During unprecedented times such as when a pandemic strikes; and we have to dig deep into our pockets, it raises the important question as to do we have a safety net, and is it strong enough to protect us from the impending fall?
On average the financial markets experience a fall every 7 to 10 years, and while this may seem like an ominous occurrence, it is very normal and part of the economic cycle. Why this is not a problem and part of life is a different discussion. The aim of this article is to share tips on how to be prepared when such a situation arises.
Until the COVID-19 pandemic struck, the worst I imagined happening was me losing my job or incurring a major expense due to injury, illness or breakdown of some essential appliance at home. I had an ‘Emergency Fund’ to help me sustain these sudden expenses as well as insurances to protect me against injury or illness. However, the pandemic raised serious questions about my strategy.
My focus had always been to save enough to help me sustain a shock to my financial system, however I never imagined the shock could be sustained over such a long period; something that the pandemic brought to light. For example, I assumed if I was ever made redundant, I would be able to find work in 3 months. But the pandemic made me realise that if I lost my job I’m not sure when I would be able to get another one. A lot of people who unfortunately have lost their jobs are realising this, and even those who haven’t lost their jobs understand the seriousness of this issue.
So how do you ensure you are protected during such an event and can live life comfortably without worry till things get back to normal? Well, unless you are a millionaire or billionaire or possibly already retired comfortably, it might be hard to ensure that you are completely protected from a financial downturn. However, there are steps you can take to ensure you build a safety net to at least cushion the fall; if not to protect you completely from it. Also hopefully a pandemic never strikes again, but you never know, and in any circumstance there will always be financial downturns for one reason or the another which no one saw coming.
The 3 Points in your Financial Security checklist should be as below:
- Build Your Emergency Fund
- Ensure You Are Appropriately Insured
- Build A/Multiple Source(s) of Passive Income
While each point is equally important, I will focus on how to build your Emergency Funds. This is because having appropriate insurances should always be your first step towards financial freedom and risk mitigation. Also building a source or multiple sources of passive income takes time.
Now the first question in your mind must be, “How much do I need in my Emergency Fund?”. But the pre-cursor to that question is, “What do I save for in my Emergency Fund?”.
Think of your Emergency Fund as having 5 Buckets:
Bucket No. 1 - Emergency Expenses
The first bucket relates to your Emergency Expenses.
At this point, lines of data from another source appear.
(** * Christmas light patterns on a WS2811 LED strip

    A shallow embedding of [christmas_tree.py]: the brightness scaling of a
    colour, the light controller with its pixel setter and flush, and the
    pattern methods, followed by the properties proved about them.

    Python values are modelled as the interpreter has them: integers are
    unbounded ([Z]), floats are IEEE 754 binary64 numbers (the executable
    specification [SpecFloat] of the Standard Library, round to nearest even),
    exceptions are an error result.  The LED strip of the [rpi_ws281x] library
    is the mutable state threaded through the controller's methods. *)

From Stdlib Require Import ZArith Lia Bool.
From Stdlib Require Import Floats.SpecFloat.
From stdpp Require Import base list.

Open Scope Z_scope.

(** ** Python exceptions and fallible expressions *)

Inductive exn := ValueError | OverflowError | ZeroDivisionError.

Inductive result (A : Type) :=
| Ok (a : A)
| Raise (e : exn).
Arguments Ok {A} a.
Arguments Raise {A} e.

#[global] Instance result_ret : MRet result := fun _ a => Ok a.
#[global] Instance result_bind : MBind result := fun _ _ f r =>
  match r with
  | Ok a => f a
  | Raise e => Raise e
  end.

(** ** Python floats: IEEE 754 binary64 *)

Module PyFloat.

Definition prec : Z := 53.
Definition emax : Z := 1024.

Definition float := spec_float.

(** [float(i)], also the implicit conversion of an [int] operand in mixed
    arithmetic: correctly rounded, [OverflowError] beyond the float range. *)
Definition of_int (i : Z) : result float :=
  match binary_normalize prec emax i 0 false with
  | S754_infinity _ => Raise OverflowError
  | x => Ok x
  end.

(** [x * y] on floats never raises. *)
Definition mul (x y : float) : float := SFmul prec emax x y.

(** [x / y] on floats raises on a zero divisor. *)
Definition div (x y : float) : result float :=
  match y with
  | S754_zero _ => Raise ZeroDivisionError
  | _ => Ok (SFdiv prec emax x y)
  end.

(** [i * y] with an [int] on the left. *)
Definition int_mul (i : Z) (y : float) : result float :=
  x ← of_int i; mret (mul x y).

(** [i / y] with an [int] on the left. *)
Definition int_div (i : Z) (y : float) : result float :=
  x ← of_int i; div x y.

(** [i / j] on two ints (true division). *)
Definition int_truediv (i j : Z) : result float :=
  y ← of_int j; int_div i y.

(** [int(x)]: truncation toward zero; infinities and NaN raise. *)
Definition to_int (x : float) : result Z :=
  match x with
  | S754_zero _ => Ok 0
  | S754_finite s m e => Ok (cond_Zopp s (Z.shiftl (Z.pos m) e))
  | S754_infinity _ => Raise OverflowError
  | S754_nan => Raise ValueError
  end.

(** The least integer that is not below [m * 2 ^ e]. *)
Definition ceil_mag (m : positive) (e : Z) : Z :=
  if 0 <=? e then Z.pos m * 2 ^ e
  else (Z.pos m + 2 ^ (- e) - 1) / 2 ^ (- e).

(** [math.floor(x)], used to state what the specification asks for. *)
Definition floor (x : float) : result Z :=
  match x with
  | S754_zero _ => Ok 0
  | S754_finite false m e => Ok (Z.shiftl (Z.pos m) e)
  | S754_finite true m e => Ok (- ceil_mag m e)
  | S754_infinity _ => Raise OverflowError
  | S754_nan => Raise ValueError
  end.

(** A float rounded to a whole number away from zero: C's [ceil] of a number
    that is not negative, [floor] of a negative one.  The result of either is
    a whole double, given here as the integer it is; an infinity or NaN is
    not one. *)
Definition round_away (x : float) : result Z :=
  match x with
  | S754_zero _ => Ok 0
  | S754_finite s m e => Ok (cond_Zopp s (ceil_mag m e))
  | S754_infinity _ => Raise OverflowError
  | S754_nan => Raise ValueError
  end.

(** The literals of the source. *)
Definition lit_1_0 : float := S754_finite false 4503599627370496 (-52).
Definition lit_10_0 : float := S754_finite false 5629499534213120 (-49).
Definition lit_0_4 : float := S754_finite false 7205759403792794 (-54).
Definition lit_1000_0 : float := S754_finite false 8796093022208000 (-43).
Definition lit_1e9 : float := S754_finite false 8388608000000000 (-23).

(** Order on floats: [x <= y] as Python evaluates it. *)
Definition leb (x y : float) : bool := SFleb x y.

Definition valid (x : float) : bool := valid_binary prec emax x.

End PyFloat.

(** ** Colours *)

(** [Color(red, green, blue)] of [rpi_ws281x] (white component left at 0):
    the channels packed into one integer, 8 bits apart. *)
Definition Color (red green blue : Z) : Z :=
  Z.lor (Z.lor (Z.lor (Z.shiftl 0 24) (Z.shiftl red 16)) (Z.shiftl green 8)) blue.

Inductive Colors :=
| NONE
| WARM_WHITE
| CRYSTAL_BLUE
| CRYSTAL_RED
| CRYSTAL_GREEN
| PURE_WHITE.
Your first step should be try and save for expenses relating to an emergency, like your Fridge or TV breaking down and you having to repair it or buy a new one. These are those one-off expenses which will occur, but you never know when. Another reason for filling this bucket first is to ensure you have funds to support you in the event of an emergency while you go about filling your other buckets. Ideally you would have somewhere in the range of $2,000 to $3,000 in this bucket saved up as hard cash.
Bucket No. 2 - Monthly Expenses
Your second bucket is your monthly expenses. This should include the total figure of all monthly expenses for you to live your comfortable normal lifestyle. This puts emphasis on having an up to date and sound budget. You want to first save enough to cover one month of expenses. Then focus on filling your other buckets and come back later to filling this bucket to increase this to 3 months of expenses, then 6 months, then 9 months and eventually a year’s worth of expenses. This bucket is to support you in the event you lose your job. As you start hitting monthly goals in this bucket, you can save this money in Fixed/Term Deposits or a High Interest Savings Account.
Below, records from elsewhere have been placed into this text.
(** After a list of stores, the keys present are the old ones and the
    stored ones. *)
Lemma store_is_Some ws p p' k :
  store ws p = Ok p' -> is_Some (p' !! k) <-> is_Some (p !! k) \/ k ∈ ws.*1.
Proof.
  revert p. induction ws as [|[k' e] ws IH]; intros p H.
  - injection H as <-. rewrite fmap_nil, elem_of_nil. tauto.
  - rewrite store_unfold in H. apply bind_ok_inv in H as (v & _ & H).
    rewrite (IH _ H), fmap_cons, elem_of_cons. cbn [fst].
    destruct (decide (k' = k)) as [->|Hne].
    + rewrite lookup_insert_eq. split; [intros _ | intros _; left; eauto].
      right. left. reflexivity.
    + rewrite lookup_insert_ne by exact Hne.
      split; [tauto|]. intros [?|[?|?]]; [tauto | congruence | tauto].
Qed.

Lemma elem_of_keys_key_in k sl : k ∈ keys sl <-> key_in k sl = true.
Proof.
  unfold key_in. rewrite existsb_exists. setoid_rewrite String.eqb_eq.
  rewrite list_elem_of_In. split; [eauto | intros (x & ? & ->); assumption].
Qed.

Lemma apply_slot_lookup_ne sl p p' k :
  apply_slot sl p = Ok p' -> key_in k sl = false -> p' !! k = p !! k.
Proof.
  unfold apply_slot. intros H Hk. destruct (truthy (input sl)).
  - apply (store_lookup_ne _ _ _ _ H). fold (keys sl).
    rewrite elem_of_keys_key_in. congruence.
  - congruence.
Qed.

(** A key that no slot of the table stores keeps its entry. *)
Lemma build_lookup_ne slots p p' k :
  build slots p = Ok p' ->
  forallb (fun sl => negb (key_in k sl)) slots = true ->
  p' !! k = p !! k.
Proof.
  revert p. induction slots as [|sl slots IH]; intros p H Hk.
  - injection H as <-. reflexivity.
  - rewrite build_unfold in H. apply bind_ok_inv in H as (q & Hq & H).
    cbn [forallb] in Hk. apply andb_prop in Hk as [Hsl Hk].
    rewrite (IH _ H Hk). apply (apply_slot_lookup_ne _ _ _ _ Hq).
    destruct (key_in k sl); [discriminate | reflexivity].
Qed.

Lemma elem_of_key_inputs slots k x :
  (k, x) ∈ key_inputs slots <-> exists sl, sl ∈ slots /\ x = input sl /\ k ∈ keys sl.
Proof.
  unfold key_inputs. rewrite list_elem_of_bind. split.
  - intros (sl & Hin & Hsl). apply list_elem_of_fmap in Hin as (k' & Heq & Hk).
    injection Heq as -> ->. eauto.
  - intros (sl & Hsl & -> & Hk). exists sl. split; [|assumption].
    apply list_elem_of_fmap. eauto.
Qed.

(** The keys present after a table are the old ones and those of the
    slots whose input is truthy. *)
Lemma build_is_Some slots p p' k :
  build slots p = Ok p' ->
  is_Some (p' !! k) <->
  is_Some (p !! k) \/ exists x, (k, x) ∈ key_inputs slots /\ truthy x = true.
Proof.
  revert p. induction slots as [|sl slots IH]; intros p H.
  - injection H as <-. split; [tauto|]. intros [?|(x & Hx & _)]; [assumption|].
    apply elem_of_key_inputs in Hx as (? & Hx & _). inversion Hx.
  - rewrite build_unfold in H. apply bind_ok_inv in H as (q & Hq & H).
    rewrite (IH _ H). clear IH H. unfold apply_slot in Hq.
    assert (is_Some (q !! k) <->
            is_Some (p !! k) \/ (truthy (input sl) = true /\ k ∈ keys sl)) as ->.
    { destruct (truthy (input sl)).
      - rewrite (store_is_Some _ _ _ k Hq). unfold keys. tauto.
      - injection Hq as <-. split; [tauto|]. intros [?|[? _]]; [tauto|discriminate]. }
    setoid_rewrite elem_of_key_inputs. split.
    + intros [[?|[Ht Hk]]|(x & (sl' & Hin & -> & Hk) & Ht)]; [tauto | |].
      * right. exists (input sl). split; [|assumption].
        exists sl. split; [left | tauto].
      * right. exists (input sl'). split; [|assumption].
        exists sl'. split; [right; assumption | tauto].
    + intros [?|(x & (sl' & Hin & -> & Hk) & Ht)]; [tauto|].
      apply elem_of_cons in Hin as [->|Hin]; [tauto|].
      right. exists (input sl'). split; [|assumption]. eauto.
Qed.

Lemma store_is_ok ws p :
  is_ok (store ws p) = forallb (fun w => is_ok w.2) ws.
Proof.
  revert p. induction ws as [|[k e] ws IH]; intros p; [reflexivity|].
  rewrite store_unfold. cbn [forallb snd].
  destruct e as [v|e]; [apply IH | reflexivity].
Qed.

Lemma apply_slot_is_ok sl p : is_ok (apply_slot sl p) = slot_passes sl.
Proof.
  unfold apply_slot, slot_passes.
  destruct (truthy (input sl)); [apply store_is_ok | reflexivity].
Qed.

(** A table succeeds exactly when all its slots pass. *)
Lemma build_is_ok slots p : is_ok (build slots p) = forallb slot_passes slots.
Proof.
  revert p. induction slots as [|sl slots IH]; intros p; [reflexivity|].
  rewrite build_unfold. cbn [forallb]. rewrite <- (apply_slot_is_ok sl p).
  destruct (apply_slot sl p) as [q|e]; [apply IH | reflexivity].
Qed.

(** The exception of a table does not depend on the mapping it starts
    from. *)
Lemma store_raise_indep ws p p' e :
  store ws p = Raise e -> store ws p' = Raise e.
Proof.
  revert p p'. induction ws as [|[k r] ws IH]; intros p p' H; [discriminate|].
  rewrite store_unfold in *. destruct r as [v|e']; [|exact H].
  exact (IH _ _ H).
Qed.

Lemma build_raise_indep slots p p' e :
  build slots p = Raise e -> build slots p' = Raise e.
Proof.
  revert p p'. induction slots as [|sl slots IH]; intros p p' H; [discriminate|].
  rewrite build_unfold in *.
  pose proof (apply_slot_is_ok sl p) as Hp.
  pose proof (apply_slot_is_ok sl p') as Hp'.
  destruct (apply_slot sl p) as [q|e1] eqn:E1,
           (apply_slot sl p') as [q'|e2] eqn:E2;
    cbn [is_ok] in Hp, Hp'; try congruence.
  - exact (IH _ _ H).
  - unfold apply_slot in E1, E2. destruct (truthy (input sl)); [|discriminate].
    rewrite (store_raise_indep _ _ p' _ E1) in E2. injection E2 as <-. exact H.
Qed.

(** The entry of a key after a table is its entry after the last slot
    that can store it. *)
Lemma build_at i slots sl p p' k :
  build slots p = Ok p' ->
  slots !! i = Some sl ->
  forallb (fun s => negb (key_in k s)) (drop (S i) slots) = true ->
  exists q q', build (take i slots) p = Ok q /\ apply_slot sl q = Ok q' /\
    p' !! k = q' !! k.
Proof.
  intros H Hi Hpost. rewrite <- (take_drop_middle _ _ _ Hi), build_app in H.
  apply bind_ok_inv in H as (q & Hq & H). rewrite build_unfold in H.
  apply bind_ok_inv in H as (q' & Hq' & H).
  exists q, q'. repeat split; try assumption.
  exact (build_lookup_ne _ _ _ _ H Hpost).
Qed.

Lemma apply_slot_single sl q q' k e :
  apply_slot sl q = Ok q' ->
  writes sl = [(k, e)] ->
  truthy (input sl) = true ->
  exists v, e = Ok v /\ q' = <[ k := v ]> q.
Proof.
  unfold apply_slot. intros H Hw Ht. rewrite Hw, Ht, store_unfold in H.
  apply bind_ok_inv in H as (v & -> & H). injection H as <-. eauto.
Qed.

Lemma apply_slot_skip sl q q' :
  apply_slot sl q = Ok q' -> truthy (input sl) = false -> q' = q.
Proof. unfold apply_slot. intros H Ht. rewrite Ht in H. congruence. Qed.

(** A truthy input whose slot is the last to store [k] decides the entry
    of [k]. *)
Lemma build_written i slots sl p p' k e :
  build slots p = Ok p' ->
  slots !! i = Some sl ->
  writes sl = [(k, e)] ->
  truthy (input sl) = true ->
  forallb (fun s => negb (key_in k s)) (drop (S i) slots) = true ->
  exists v, e = Ok v /\ p' !! k = Some v.
Proof.
  intros H Hi Hw Ht Hpost.
  destruct (build_at _ _ _ _ _ _ H Hi Hpost) as (q & q' & _ & Hq' & ->).
  destruct (apply_slot_single _ _ _ _ _ Hq' Hw Ht) as (v & -> & ->).
  exists v. split; [reflexivity | apply lookup_insert_eq].
Qed.

(** A falsy input leaves the entry to the slots before it. *)
Lemma build_skipped i slots sl p p' k :
  build slots p = Ok p' ->
  slots !! i = Some sl ->
  truthy (input sl) = false ->
  forallb (fun s => negb (key_in k s)) (drop (S i) slots) = true ->
  exists q, build (take i slots) p = Ok q /\ p' !! k = q !! k.
Proof.
  intros H Hi Ht Hpost.
  destruct (build_at _ _ _ _ _ _ H Hi Hpost) as (q & q' & Hq & Hq' & ->).
  rewrite (apply_slot_skip _ _ _ Hq' Ht). eauto.
Qed.

(** A table raises the exception of the first store that fails, once
    the slots before it pass. *)
Lemma build_rejects i slots sl p k r e ws :
  slots !! i = Some sl ->
  forallb slot_passes (take i slots) = true ->
  truthy (input sl) = true ->
  writes sl = (k, r) :: ws ->
  r = Raise e ->
  build slots p = Raise e.
Proof.
  intros Hi Hpre Ht Hw ->.
  rewrite <- (take_drop_middle _ _ _ Hi), build_app.
  rewrite <- (build_is_ok _ p) in Hpre.
  destruct (build (take i slots) p) as [q|]; [|discriminate].
  change (build (sl :: drop (S i) slots) q = Raise e).
  rewrite build_unfold. unfold apply_slot. rewrite Ht, Hw. reflexivity.
Qed.

(** ** Which arguments reach the client *)

Lemma is_ok_fmap {A B} (f : A -> B) (r : result A) : is_ok (f <$> r) = is_ok r.
Proof. destruct r; reflexivity. Qed.

Lemma py_in_str x valid : py_in x valid = true -> exists s, x = PStr s /\ s ∈ valid.
Proof.
  destruct x; try discriminate. cbn [py_in]. rewrite existsb_exists.
  intros (t & Ht & Heq). apply String.eqb_eq in Heq as ->.
  eexists. split; [reflexivity|]. apply list_elem_of_In. exact Ht.
Qed.

(** A sequence of valid tokens is a sequence of strings. *)
Lemma all_str_tokens valid xs :
  forallb (fun x => py_in x valid) xs = true ->
  exists l, all_str xs = Ok l /\ xs = PStr <$> l /\ Forall (fun s => s ∈ valid) l.
Proof.
  induction xs as [|x xs IH]; cbn [forallb].
  - intros _. exists []. repeat split. constructor.
  - intros H. apply andb_prop in H as [Hx Hxs].
    apply py_in_str in Hx as (s & -> & Hs).
    destruct (IH Hxs) as (l & Hl & -> & Hall).
    exists (s :: l). cbn [all_str as_str]. rewrite Hl.
    repeat split. constructor; assumption.
Qed.

Lemma is_list_iter v : _is_list v = true -> exists xs, py_iter v = Ok xs /\ (v = PList xs \/ v = PTuple xs).
Proof. destruct v; try discriminate; intros _; eauto. Qed.

Lemma checked_tokens_is_ok type_msg fmt valid v :
  is_ok (checked_tokens type_msg fmt valid v) = tokens_of valid v.
Proof.
  unfold checked_tokens, tokens_of.
  destruct (_is_list v) eqn:Hl; [|reflexivity].
  destruct (is_list_iter v Hl) as (xs & -> & Hv).
  cbn [raise_if negb andb mbind result_bind].
  destruct (forallb (fun x => py_in x valid) xs) eqn:Hall; [|reflexivity].
  destruct (all_str_tokens _ _ Hall) as (l & Hstr & _).
  cbn [raise_if negb mbind result_bind]. rewrite is_ok_fmap.
  destruct Hv as [-> | ->]; cbn [_comma_list]; rewrite Hstr; reflexivity.
Qed.

Lemma checked_str_is_ok msg v : is_ok (checked_str msg v) = isinstance_str v.
Proof. unfold checked_str. destruct (isinstance_str v); reflexivity. Qed.

Ltac slots_pass :=
  cbn [forallb]; unfold slot_passes; cbn [forallb input writes snd];
  unfold coordinate, formatted, checked_sources, checked_layers;
  rewrite ?is_ok_fmap, ?checked_tokens_is_ok, ?checked_str_is_ok;
  cbn [is_ok]; rewrite ?andb_true_r, ?orb_true_r, ?andb_true_l, ?andb_assoc,
    ?andb_true_r;
  reflexivity.

Lemma search_table_passes a :
  forallb slot_passes (search_table a) = search_accepts a.
Proof.
  unfold search_table, search_accepts, point_ok, coord_ok, tokens_ok, str_ok,
    point_reads.
  slots_pass.
Qed.

Lemma structured_table_passes a :
  forallb slot_passes (structured_table a) = structured_accepts a.
Proof. unfold structured_table, structured_accepts, str_ok. slots_pass. Qed.

Lemma reverse_params_is_ok a :
  is_ok (reverse_params a) = reverse_accepts a.
Proof.
  unfold reverse_params, reverse_accepts, point_reads.
  destruct (_is_list (r_point a)); [|reflexivity]. cbn [raise_if negb andb].
  destruct (getitem (r_point a) 0 ≫= _format_float) as [lon|e]; [|reflexivity].
  destruct (getitem (r_point a) 1 ≫= _format_float) as [lat|e]; [|reflexivity].
  change (is_ok (build (reverse_table a)
            (<[ "point.lat" := PStr lat ]> (<[ "point.lon" := PStr lon ]> ∅))) =
          tokens_ok valid_sources (r_sources a) &&
          tokens_ok valid_layers (r_layers a) && str_ok (r_country a)).
  rewrite build_is_ok.
  unfold reverse_table, tokens_ok, str_ok. slots_pass.
Qed.

(** Each operation either raises without a call, or makes one call and
    returns what the client answers. *)
Lemma delegate_cases client path dry_run r log :
  (is_ok r = false /\ exists e, delegate client path dry_run r log = (Raise e, log)) \/
  (is_ok r = true /\ exists p, r = Ok p /\
     delegate client path dry_run r log =
     (client_request client log (Call path p dry_run),
      log ++ [Call path p dry_run])).
Proof. destruct r as [p|e]; [right | left]; cbn [is_ok]; eauto. Qed.

Section Runs.

Variable client : Client.
Variable log : list call.

Lemma search_sends a c :
  sends (pelias_search client a) log c ->
  build (search_table a) {[ "text" := s_text a ]} = Ok (call_params c) /\
  call_path c = "/geocode/search" /\ call_dry_run c = s_dry_run a.
Proof.
  unfold sends. rewrite search_tabular. intros H.
  apply sends_delegate in H as (p & -> & ->). repeat split.
Qed.

Lemma structured_sends a c :
  sends (pelias_structured client a) log c ->
  build (structured_table a) {[ "text" := t_text a ]} = Ok (call_params c) /\
  call_path c = "/geocode/search/structured" /\ call_dry_run c = t_dry_run a.
Proof.
  unfold sends. rewrite structured_tabular. intros H.
  apply sends_delegate in H as (p & -> & ->). repeat split.
Qed.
Bucket No. 3 - Medical Expenses
Your third bucket would be for medical expenses. Ideally you would have health insurance to cover for some of your expenses and this bucket would basically be an amount to cater for medical expenses on a small to medium level. This could be a dental emergency, or an injury for which you may need short term physiotherapy or other such ad hoc expenses. Do not expect to save money in here for some major illness or injury as that would be impractical. This amount will vary from person to person and should be saved in the form of cash.
Bucket No. 4 - Insurance Excess
Your fourth bucket would be savings towards paying for your insurance excess. This could be for example your car insurance excess, or your private health insurance excess. If your excess is a very small amount, then you would ideally want to increase your excess to an affordable amount in order to reduce your insurance premiums since the plan is never to claim on your insurance.
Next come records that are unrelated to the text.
(** The scanner lowercases the password and not the dictionary: for an
    ASCII password, a dictionary entry with an uppercase ASCII letter
    never matches, and the scan gives the same with or without it. *)
Theorem uppercase_entry_never_matches
    (password w : str) (d : gset str) :
  Forall (fun c => is_ascii c = true) password ->
  (exists c : char, In c w /\ upper_class c = true) ->
  check_dictionary_words unicode_lower password (Some d)
  = check_dictionary_words unicode_lower password (Some (d ∖ {[ w ]})).
Proof.
  intros Hascii (c & Hc & Hupper).
  assert (Hlower : forall x pre post,
             str_lower unicode_lower password = pre ++ x ++ post -> x <> w).
  { intros x pre post Heq ->.
    rewrite (str_lower_ascii unicode_lower password Hascii) in Heq.
    assert (Hin : In c (map ascii_lower password)).
    { rewrite Heq. apply in_or_app. right. apply in_or_app. left. exact Hc. }
    apply in_map_iff in Hin. destruct Hin as (c0 & <- & _).
    rewrite ascii_lower_not_upper in Hupper. discriminate Hupper. }
  assert (Hsame : forall x pre post,
             str_lower unicode_lower password = pre ++ x ++ post ->
             x ∈ d <-> x ∈ d ∖ {[ w ]}).
  { intros x pre post Heq. specialize (Hlower x pre post Heq).
    rewrite elem_of_difference, elem_of_singleton.
    split; [intros Hx; split; [exact Hx | exact Hlower]
           | intros [Hx _]; exact Hx]. }
  destruct (check_dictionary_words_set unicode_lower password d)
    as [b [Hb Hiff]].
  destruct (check_dictionary_words_set unicode_lower password (d ∖ {[ w ]}))
    as [b' [Hb' Hiff']].
  rewrite Hb, Hb'. f_equal.
  assert (Hequiv : has_dictionary_word d (str_lower unicode_lower password)
                   <-> has_dictionary_word (d ∖ {[ w ]})
                         (str_lower unicode_lower password)).
  { unfold has_dictionary_word. split.
    - intros [Hin | (pre & x & post & Heq & Hlen & Hin)].
      + left. apply (Hsame _ [] []); [|exact Hin].
        rewrite app_nil_r. reflexivity.
      + right. exists pre, x, post. split; [exact Heq|].
        split; [exact Hlen|]. apply (Hsame _ pre post Heq). exact Hin.
    - intros [Hin | (pre & x & post & Heq & Hlen & Hin)].
      + left. apply (Hsame _ [] []); [|exact Hin].
        rewrite app_nil_r. reflexivity.
      + right. exists pre, x, post. split; [exact Heq|].
        split; [exact Hlen|]. apply (Hsame _ pre post Heq). exact Hin. }
  destruct b, b'; try reflexivity.
  - assert (Hf : false = true) by (apply Hiff', Hequiv, Hiff; reflexivity).
    discriminate Hf.
  - assert (Hf : false = true) by (apply Hiff, Hequiv, Hiff'; reflexivity).
    discriminate Hf.
Qed.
Bucket No. 5 - 1 Pay Cycle
Your final bucket, and this is optional, is saving your income for 1 Pay Cycle. This goes back to one losing their job. In the event you lose your job, you would not be in the right mind frame to focus on your finances. Having saved enough for another pay cycle will ensure you have time to come to terms with the change in your circumstances.
Once you have filled these 5 buckets, you can tick off the first step on the checklist in terms of protecting yourself in the event of a financial downturn.